▶ Problem
Restate word for word the lines of the records below, starting at the line that contains "Section json_ind'." and ending at the line that contains "(** [d.get(k)]; a", with both of those lines included and nothing else.

▶ Collected data
(* ===== verification/PyJson.v ===== *)
(** * Python values that travel as JSON

    [json] is the Python object tree that [json.loads] builds: a dict keeps its
    insertion order.  [jtree] forgets that order (Python's [==] on dicts does,
    and so do Lua's tables); two values with the same [json_canon] are equal to
    Python.  [JsonCodec] is the interface of the module [json] to the rest of
    the program; JsonText.v implements it. *)

From S2P Require Import Prelude Utf8.
From Stdlib Require Import DecimalString DecimalPos DecimalZ.

(** A float is kept as the text of its literal. *)
Inductive json : Type :=
| JNull
| JBool (b : bool)
| JInt (z : Z)
| JFloat (lit : string)
| JStr (s : string)
| JArr (l : list json)
| JObj (kvs : list (string * json)).

(** Python values a handler may return: JSON-like ones, and objects that
    [json.dumps] refuses, known by the name of their class. *)
Inductive pyval : Type :=
| PyJson (j : json)
| PyOpaque (cls : string).

Definition PyNone : pyval := PyJson JNull.

Definition is_none (v : pyval) : bool :=
  match v with PyJson JNull => true | _ => false end.

Section json_ind'.
Variable P : json → Prop.
Hypotheses (Hnull : P JNull) (Hbool : ∀ b, P (JBool b)) (Hint : ∀ z, P (JInt z))
  (Hfloat : ∀ l, P (JFloat l)) (Hstr : ∀ s, P (JStr s))
  (Harr : ∀ l, Forall P l → P (JArr l))
  (Hobj : ∀ kvs, Forall (λ kv, P kv.2) kvs → P (JObj kvs)).

Fixpoint json_ind' (j : json) : P j :=
  match j with
  | JNull => Hnull
  | JBool b => Hbool b
  | JInt z => Hint z
  | JFloat l => Hfloat l
  | JStr s => Hstr s
  | JArr l => Harr l ((fix go l : Forall P l :=
      match l with
      | [] => Forall_nil_2 _
      | x :: l' => Forall_cons_2 _ _ _ (json_ind' x) (go l')
      end) l)
  | JObj kvs => Hobj kvs ((fix go kvs : Forall (λ kv, P kv.2) kvs :=
      match kvs with
      | [] => Forall_nil_2 _
      | kv :: kvs' => Forall_cons_2 (λ kv, P kv.2) _ _ (json_ind' kv.2) (go kvs')
      end) kvs)
  end.
End json_ind'.

(** ** Dicts *)

(** [d.get(k)]; a missing key reads as [None]. *)
Fixpoint dict_lookup (k : string) (kvs : list (string * json)) : option json :=
  match kvs with
  | [] => None
  | (k', v) :: kvs' => if decide (k' = k) then Some v else dict_lookup k kvs'
  end.

Definition dict_get (k : string) (kvs : list (string * json)) : json :=
  default JNull (dict_lookup k kvs).

(** [d[k] = v]: an existing key keeps its place. *)
Fixpoint dict_set (k : string) (v : json) (kvs : list (string * json)) : list (string * json) :=
  match kvs with
  | [] => [(k, v)]
  | (k', v') :: kvs' =>
      if decide (k' = k) then (k', v) :: kvs' else (k', v') :: dict_set k v kvs'
  end.

(** [d.pop(k, None)] *)
Fixpoint dict_pop (k : string) (kvs : list (string * json)) : list (string * json) :=
  match kvs with
  | [] => []
  | (k', v') :: kvs' => if decide (k' = k) then kvs' else (k', v') :: dict_pop k kvs'
  end.

(** ** Printing *)

Definition Z_to_string (z : Z) : string := NilZero.string_of_int (Z.to_int z).
Definition Z_of_string (s : string) : option Z := Z.of_int <$> NilZero.int_of_string s.

Lemma Z_of_to_string z : Z_of_string (Z_to_string z) = Some z.
Proof.
  unfold Z_of_string, Z_to_string. rewrite NilZero.isi.
  - simpl. by rewrite DecimalZ.of_to.
  - destruct z; simpl; [done|intros [=]..]; by destruct (Unsigned.to_uint_nonnil p).
  - destruct z; simpl; [done|intros [=]..]; by destruct (Unsigned.to_uint_nonnil p).
Qed.

Lemma Z_to_string_nonempty z : Z_to_string z ≠ ""%string.
Proof. intros H. pose proof (Z_of_to_string z) as Hz. by rewrite H in Hz. Qed.

(** What the program uses of CPython that has no short definition: the text of
    a float ([repr(float(lit))]) and whether it is non-zero, [repr] of a [str],
    and the decoding of the UTF-16 and UTF-32 encodings that [json.loads]
    detects in a [bytes] argument. *)
Class PyRuntime := {
  float_repr : string → string;
  float_nonzero : string → bool;
  str_repr : string → string;
  decode_wide : string → string → res string;
}.

Section Values.
Context `{PyRuntime}.

(** [bool(v)] *)
Definition py_truthy (j : json) : bool :=
  match j with
  | JNull => false
  | JBool b => b
  | JInt z => negb (z =? 0)%Z
  | JFloat lit => float_nonzero lit
  | JStr s => negb (s =? "")%string
  | JArr l => match l with [] => false | _ => true end
  | JObj kvs => match kvs with [] => false | _ => true end
  end.

(** [a or b] *)
Definition py_or (a b : json) : json := if py_truthy a then a else b.

Fixpoint sep_concat (sep : string) (l : list string) : string :=
  match l with
  | [] => ""
  | [x] => x
  | x :: l' => x +:+ sep +:+ sep_concat sep l'
  end.

(** [repr(v)] *)
Fixpoint py_repr (j : json) : string :=
  match j with
  | JNull => "None"
  | JBool true => "True"
  | JBool false => "False"
  | JInt z => Z_to_string z
  | JFloat lit => float_repr lit
  | JStr s => str_repr s
  | JArr l => "[" +:+ sep_concat ", " (map py_repr l) +:+ "]"
  | JObj kvs =>
      "{" +:+ sep_concat ", " (map (λ kv, str_repr kv.1 +:+ ": " +:+ py_repr kv.2) kvs)
      +:+ "}"
  end.

(** [str(v)] *)
Definition py_str (j : json) : string :=
  match j with JStr s => s | _ => py_repr j end.

End Values.

(** ** Order-free values *)

Inductive jtree : Type :=
| TNull
| TBool (b : bool)
| TInt (z : Z)
| TFloat (lit : string)
| TStr (s : string)
| TArr (l : list jtree)
| TObj (m : gmap string jtree).

Fixpoint json_canon (j : json) : jtree :=
  match j with
  | JNull => TNull
  | JBool b => TBool b
  | JInt z => TInt z
  | JFloat lit => TFloat lit
  | JStr s => TStr s
  | JArr l => TArr (map json_canon l)
  | JObj kvs => TObj (list_to_map (map (λ kv, (kv.1, json_canon kv.2)) kvs))
  end.

(** Python's equality of the values. *)
#[export] Instance json_equiv : Equiv json := λ a b, json_canon a = json_canon b.
#[export] Instance json_equivalence : Equivalence (≡@{json}).
Proof.
  split; unfold equiv, json_equiv; [by intros ?|by intros ?? ->|].
  by intros ??? -> ->.
Qed.

#[export] Instance pyval_equiv : Equiv pyval := λ a b,
  match a, b with
  | PyJson x, PyJson y => x ≡ y
  | PyOpaque c, PyOpaque d => c = d
  | _, _ => False
  end.
#[export] Instance pyval_equivalence : Equivalence (≡@{pyval}).
Proof.
  split; unfold equiv, pyval_equiv.
  - by intros [].
  - intros [] []; try done; by symmetry.
  - intros [] [] []; try done; [apply transitivity|congruence].
Qed.

#[export] Instance is_none_proper : Proper ((≡@{pyval}) ==> (=)) is_none.
Proof. by intros [[]|] [[]|]. Qed.

(** Reading a dict only depends on its canonical form. *)
Lemma dict_lookup_canon k kvs :
  json_canon <$> dict_lookup k kvs =
  (list_to_map (map (λ kv, (kv.1, json_canon kv.2)) kvs) : gmap string jtree) !! k.
Proof.
  induction kvs as [|[k' v] kvs IH]; simpl; [done|].
  rewrite lookup_insert. case_decide; [done|apply IH].
Qed.

(** A dict with the canonical form [m] reads like [m]. *)
Lemma canon_TObj_inv j m :
  json_canon j = TObj m →
  ∃ kvs, j = JObj kvs ∧ ∀ k, json_canon <$> dict_lookup k kvs = m !! k.
Proof.
  destruct j as [| | | | | |kvs]; try done. intros [= <-].
  exists kvs. split; [done|]. intros k. apply dict_lookup_canon.
Qed.

Lemma canon_TStr_inv j s : json_canon j = TStr s → j = JStr s.
Proof. destruct j; by intros [= ->]. Qed.
Lemma canon_TInt_inv j z : json_canon j = TInt z → j = JInt z.
Proof. destruct j; by intros [= ->]. Qed.
Lemma canon_TNull_inv j : json_canon j = TNull → j = JNull.
Proof. by destruct j. Qed.

Lemma canon_lookup_Some k kvs (m : gmap string jtree) t :
  (∀ k, json_canon <$> dict_lookup k kvs = m !! k) → m !! k = Some t →
  ∃ v, dict_lookup k kvs = Some v ∧ json_canon v = t.
Proof.
  intros H Hk. specialize (H k). rewrite Hk in H.
  destruct (dict_lookup k kvs) as [v|]; [|done]. exists v. naive_solver.
Qed.

Lemma canon_lookup_None k kvs (m : gmap string jtree) :
  (∀ k, json_canon <$> dict_lookup k kvs = m !! k) → m !! k = None → dict_lookup k kvs = None.
Proof. intros H Hk. specialize (H k). rewrite Hk in H. by destruct (dict_lookup k kvs). Qed.

Lemma dict_lookup_pop_ne k k' kvs : k' ≠ k → dict_lookup k' (dict_pop k kvs) = dict_lookup k' kvs.
Proof.
  intros Hne. induction kvs as [|[k0 v] kvs IH]; simpl; [done|].
  case_decide; simpl; [by rewrite decide_False by congruence|]. by rewrite IH.
Qed.

Lemma dict_lookup_set k k' v kvs :
  dict_lookup k' (dict_set k v kvs) = if decide (k = k') then Some v else dict_lookup k' kvs.
Proof.
  induction kvs as [|[k0 v0] kvs IH]; simpl; [done|].
  destruct (decide (k0 = k)) as [->|]; simpl; [by repeat case_decide|].
  rewrite IH. repeat case_decide; congruence.
Qed.

(** ** The module [json] *)

Class JsonCodec := {
  json_dumps : json → string;                 (* json.dumps(v) *)
  json_loads : string → res json;             (* json.loads(text), text a str *)
  json_loads_bytes : string → res json;       (* json.loads(data), data a bytes *)
  json_wf : json → bool;
  json_loads_dumps : ∀ j, json_wf j = true → json_loads (json_dumps j) = Ok j;
  json_dumps_nonempty : ∀ j, json_dumps j ≠ ""%string;
}.

Definition JSONDecodeError (msg : string) : exn := Exn "JSONDecodeError" msg true.

Definition not_serializable (cls : string) : exn :=
  TypeError ("Object of type " +:+ cls +:+ " is not JSON serializable").

(** [json.dumps] on any Python value. *)
Definition py_dumps `{JsonCodec} (v : pyval) : res string :=
  match v with
  | PyJson j => Ok (json_dumps j)
  | PyOpaque cls => Err (not_serializable cls)
  end.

▶ Answer section
Section json_ind'.
Variable P : json → Prop.
Hypotheses (Hnull : P JNull) (Hbool : ∀ b, P (JBool b)) (Hint : ∀ z, P (JInt z))
  (Hfloat : ∀ l, P (JFloat l)) (Hstr : ∀ s, P (JStr s))
  (Harr : ∀ l, Forall P l → P (JArr l))
  (Hobj : ∀ kvs, Forall (λ kv, P kv.2) kvs → P (JObj kvs)).

Fixpoint json_ind' (j : json) : P j :=
  match j with
  | JNull => Hnull
  | JBool b => Hbool b
  | JInt z => Hint z
  | JFloat l => Hfloat l
  | JStr s => Hstr s
  | JArr l => Harr l ((fix go l : Forall P l :=
      match l with
      | [] => Forall_nil_2 _
      | x :: l' => Forall_cons_2 _ _ _ (json_ind' x) (go l')
      end) l)
  | JObj kvs => Hobj kvs ((fix go kvs : Forall (λ kv, P kv.2) kvs :=
      match kvs with
      | [] => Forall_nil_2 _
      | kv :: kvs' => Forall_cons_2 (λ kv, P kv.2) _ _ (json_ind' kv.2) (go kvs')
      end) kvs)
  end.
End json_ind'.

(** ** Dicts *)

(** [d.get(k)]; a missing key reads as [None]. *)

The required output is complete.